Modulation of endothelial cell synthesis of von Willebrand factor by mononuclear cell products

Von Willebrand factor (vWf:Ag) is an important product of endothelial cells whose major known functions are coagulation and platelet adhesion. It appears to behave as an acute-phase reactant, levels being elevated in the plasma in a wide variety of inflammatory disorders and in the extravascular compartment in at least some of them. To determine if products of mononuclear cells, activated as part of these disease processes, may directly influence the synthesis and or release of this substance, confluent human umbilical vein endothelial cells were cultured in the presence of supernatants of mononuclear cells undergoing a mixed lymphocyte reaction, and a variety of other purified or recombinant mediators including interleukin-1 (IL-1), interleukin-2, gamma-interferon and prostaglandin E2. The endothelial cell supernatants were then assayed for vWf:Ag levels using a sensitive enzyme-linked immunoassay.

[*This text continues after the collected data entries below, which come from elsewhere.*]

(** X11. A cancelled slot is left alone by the sweep: after a
    cancellation that was accepted, no sweep, at any time and with any
    configuration of the same header row, sends mail about the row or
    changes a cell of it. *)
Theorem cancelled_slot_gets_no_mail wb hr ws (h : gmap string nat) row email :
  provision wb hr = Ok ws -> get_headers ws hr = Ok h ->
  present h (["FIRST NAME"; "LAST NAME"; "COMPLETED"] ++ TRACK_HEADERS) ->
  hr < row ->
  lower (cell_text (field wb h row "EMAIL")) = lower (strip email) ->
  cell_text (field wb h row "COMPLETED") = "" ->
  let file2 := (cancel_excel_reservation hr row email wb).2 in
  forall rand deliver cfg now w res w',
    HEADER_ROW cfg = hr -> file w = file2 ->
    main rand deliver cfg now w = (res, w') ->
    exists msgs,
      outbox w' = (outbox w ++ msgs)%list
      /\ mail_of_row msgs row = []
      /\ forall c, value_at (file w') row c = value_at file2 row c.
Proof.
  intros Hprov Hh Hp Hrow Hem Hco file2 rand deliver cfg now w res w' Hcfg Hfile Hmain.
  assert (Hsame : forall n, field wb h row n = field ws h row n).
  { intros n. unfold field. destruct (h !! upper n); [| done].
    symmetry. apply (provision_frame_value _ _ _ _ _ Hprov). lia. }
  rewrite Hsame in Hem, Hco.
  assert (0 < row) as Hpos by lia. assert (row <> hr) as Hne by lia.
  pose proof Hp as Hp'. apply present_app in Hp' as [Hn Ht].
  assert (Hp1 : present h (["FIRST NAME"; "LAST NAME"] ++ TRACK_HEADERS)).
  { apply present_app. split; [| done].
    apply present_cons in Hn as [? Hn]. apply present_cons in Hn as [? Hn].
    by repeat constructor. }
  subst file2. rewrite (cancel_run _ _ _ _ _ _ Hprov Hh Hp Hpos Hem Hco) in *.
  simpl in *. set (ws2 := cancelled_sheet ws h row) in *.
  pose proof (cancelled_sheet_fields ws hr h row Hh Hp1) as (_ & _ & G3 & _).
  fold ws2 in G3.
  assert (Hh2 : get_headers ws2 hr = Ok h) by (by apply cancelled_sheet_headers).
  assert (Hprov2 : provision ws2 hr = Ok ws2) by (by apply (provision_noop _ _ h)).
  assert (Hnc : considered ws2 h row = false).
  { unfold considered. rewrite G3. simpl. by rewrite andb_false_r. }
  destruct (smtp_ready cfg) eqn:Hr.
  2:{ rewrite main_not_ready in Hmain by done. injection Hmain as <- <-.
      exists []. rewrite app_nil_r. split; [done |]. split; [done |].
      by rewrite Hfile. }
  rewrite <- Hfile, <- Hcfg in Hprov2, Hh2.
  destruct (main_mail _ _ _ _ _ _ _ _ _ Hr Hprov2 Hh2 Hmain) as (msgs & Ho & Hall & _).
  exists msgs. split; [done |]. split.
  - apply mail_of_row_none. rewrite Forall_forall in Hall. apply Forall_forall.
    intros m Hm Heq. destruct (Hall _ Hm) as (_ & Hts & _).
    apply to_send_inv in Hts as (Hc & _). rewrite Heq, Hfile in Hc. congruence.
  - intros c. rewrite <- Hfile.
    destruct res as [n|e].
    + destruct (main_swept _ _ _ _ _ _ _ _ _ Hr Hprov2 Hh2 Hmain)
        as (_ & _ & Hout & msgs' & _ & _ & Hsw).
      unfold value_at.
      destruct (decide (row ∈ table_rows (file w) (HEADER_ROW cfg))) as [Hin | Hnot].
      * destruct (Hsw row Hin) as (_ & _ & _ & S4 & _).
        rewrite S4; [done |]. by rewrite Hfile.
      * by rewrite Hout.
    + destruct (main_sends _ _ _ _ _ _ _ _ _ Hr Hprov2 Hh2 Hmain)
        as ([[n ?] | Hf] & _); [done |]. by rewrite Hf.
Qed.

(** X12. A reserved slot is reminded: after a user with an email
    reserved an open slot that has an event, a date, a start and an end,
    a sweep that returns sends for the row one reminder of each kind
    whose window holds the start, none of the other kind, to the user's
    stripped and lowercased email; it sets the flags of the kinds it
    sent, and gives the row a calendar UID fresh from the generator. *)
Theorem reserved_slot_is_reminded wb hr ws (h : gmap string nat) row user now0
    start :
  provision wb hr = Ok ws -> get_headers ws hr = Ok h ->
  present h (["FIRST NAME"; "LAST NAME"] ++ TRACK_HEADERS) ->
  hr < row ->
  cell_text (field wb h row "FIRST NAME") = "" ->
  cell_text (field wb h row "LAST NAME") = "" ->
  truthy (field wb h row "EVENT") = true ->
  truthy (field wb h row "END TIME") = true ->
  start_of wb h row = Some start ->
  strip (u_email user) <> "" ->
  let file1 := (reserve_excel_slot hr row user now0 wb).2 in
  forall rand deliver cfg now w n w',
    HEADER_ROW cfg = hr -> smtp_ready cfg = true -> file w = file1 ->
    main rand deliver cfg now w = (Ok n, w') ->
    exists msgs,
      outbox w' = (outbox w ++ msgs)%list
      /\ (forall k, length (sent_for msgs row k)
                    = if due k (dt_sub start now) then 1 else 0)
      /\ (forall m, m ∈ msgs -> msg_row m = row ->
            msg_to m = lower (strip (u_email user)))
      /\ (forall k, field (file w') h row (flag_header k)
                    = VBool (due k (dt_sub start now)))
      /\ exists i, drawn w <= i
           /\ field (file w') h row "GCAL_UID" = VStr (uuid4_str (rand i)).
Proof.
  intros Hprov Hh Hp Hrow Hfn Hln Hev Hen Hstart Hmail file1
    rand deliver cfg now w n w' Hcfg Hr Hfile Hmain.
  assert (Hsame : forall n, field wb h row n = field ws h row n).
  { intros nm. unfold field. destruct (h !! upper nm); [| done].
    symmetry. apply (provision_frame_value _ _ _ _ _ Hprov). lia. }
  unfold start_of in Hstart. rewrite !Hsame in *.
  assert (0 < row) as Hpos by lia. assert (row <> hr) as Hne by lia.
  subst file1.
  rewrite (reserve_open_run _ _ _ _ _ user now0 Hprov Hh Hp Hpos Hfn Hln) in Hfile.
  simpl in Hfile. set (ws1 := reserved_sheet ws h row user now0) in *.
  assert (Ht : tracked h) by (by apply present_app in Hp as [_ ?]).
  assert (Hh1 : get_headers ws1 hr = Ok h) by (by apply reserved_sheet_headers).
  assert (Hprov1 : provision ws1 hr = Ok ws1) by (by apply (provision_noop _ _ h)).
  pose proof (reserved_sheet_fields ws hr h row user now0 Hh Hp)
    as (_ & _ & F3 & _ & _ & F6 & F7 & F8). fold ws1 in F3, F6, F7, F8.
  assert (Hother : forall name, upper name ∉ reservation_headers ->
            field ws1 h row name = field ws h row name).
  { intros name Hname. by apply (reserved_sheet_field _ hr). }
  assert (HfE : field ws1 h row "EVENT" = field ws h row "EVENT")
    by (apply Hother; apply not_reservation_header; by repeat split).
  assert (HfD : field ws1 h row "DATE" = field ws h row "DATE")
    by (apply Hother; apply not_reservation_header; by repeat split).
  assert (HfS : field ws1 h row "START TIME" = field ws h row "START TIME")
    by (apply Hother; apply not_reservation_header; by repeat split).
  assert (HfN : field ws1 h row "END TIME" = field ws h row "END TIME")
    by (apply Hother; apply not_reservation_header; by repeat split).
  destruct (parse_dt (field ws h row "DATE") (field ws h row "START TIME"))
    as [[s|]|] eqn:Ep; try done. injection Hstart as ->.
  destruct (parse_dt_some_truthy _ _ _ Ep) as [Hdv Hst].
  assert (Htext : cell_text (field ws1 h row "EMAIL") = lower (strip (u_email user))).
  { by rewrite F3, cell_text_str, strip_lower, strip_idem. }
  assert (Hc : considered ws1 h row = true).
  { unfold considered. rewrite HfE, HfD, HfS, HfN, Hev, Hdv, Hst, Hen, Htext.
    simpl. apply nonempty_true. intros E%lower_nonempty. done. }
  assert (Hs1 : start_of ws1 h row = Some start).
  { unfold start_of. by rewrite HfD, HfS, Ep. }
  assert (Hts : forall k, to_send ws1 h now row k = due k (dt_sub start now)).
  { intros k. rewrite (to_send_considered _ _ _ _ _ _ Hc Hs1).
    destruct k; simpl flag_header; rewrite ?F6, ?F7; simpl; by rewrite andb_true_r. }
  rewrite <- Hfile, <- Hcfg in Hprov1, Hh1.
  destruct (main_mail _ _ _ _ _ _ _ _ _ Hr Hprov1 Hh1 Hmain) as (msgs & Ho & Hall & _).
  destruct (main_swept _ _ _ _ _ _ _ _ _ Hr Hprov1 Hh1 Hmain)
    as (_ & _ & _ & msgs0 & Ho0 & _ & Hsw).
  assert (msgs0 = msgs) as -> by (apply (app_inv_head (outbox w)); congruence).
  assert (Hin : row ∈ table_rows (file w) (HEADER_ROW cfg)).
  { apply (considered_in_table _ _ h); [lia | by rewrite Hfile]. }
  destruct (Hsw row Hin) as (S1 & S2 & S3 & _).
  rewrite Hfile in S1, S2, S3.
  exists msgs. split; [done |]. split.
  { intros k. by rewrite S1, Hts. }
  split.
  { intros m Hm Hrow'. rewrite Forall_forall in Hall.
    destruct (Hall _ Hm) as (_ & _ & Hto & _).
    by rewrite Hto, Hrow', Hfile, Htext. }
  split.
  { intros k. rewrite S2, Hts.
    destruct (due k (dt_sub start now)); [done |].
    destruct k; simpl flag_header; by rewrite ?F6, ?F7. }
  destruct (S3 Hc) as (u & Hu & _ & _ & _ & Hnew & _).
  destruct Hnew as (i & Hi & ->); [by rewrite F8 |]. eauto.
Qed.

The results of this study demonstrate that supernatants of a mixed lymphocyte reaction increase the synthesis and or release of vWf:Ag from endothelial cells in culture by about 100-150%. As these supernatants did not cause any increase in the release of radioisotope from 51Cr-labeled endothelial cells, it appears very unlikely that this increase was simply due to the passive release of this material from dead and dying cells. Increased vWf:Ag release was also demonstrable with purified IL-1 but not with any of the other mediators tested. These results suggest that IL-1 is able to increase the release of vWf:Ag from endothelial cells largely by an increase in synthesis and indicate at least one mechanism whereby mononuclear cells, activated during the course of an inflammatory response, may be able to influence coagulation and platelet function.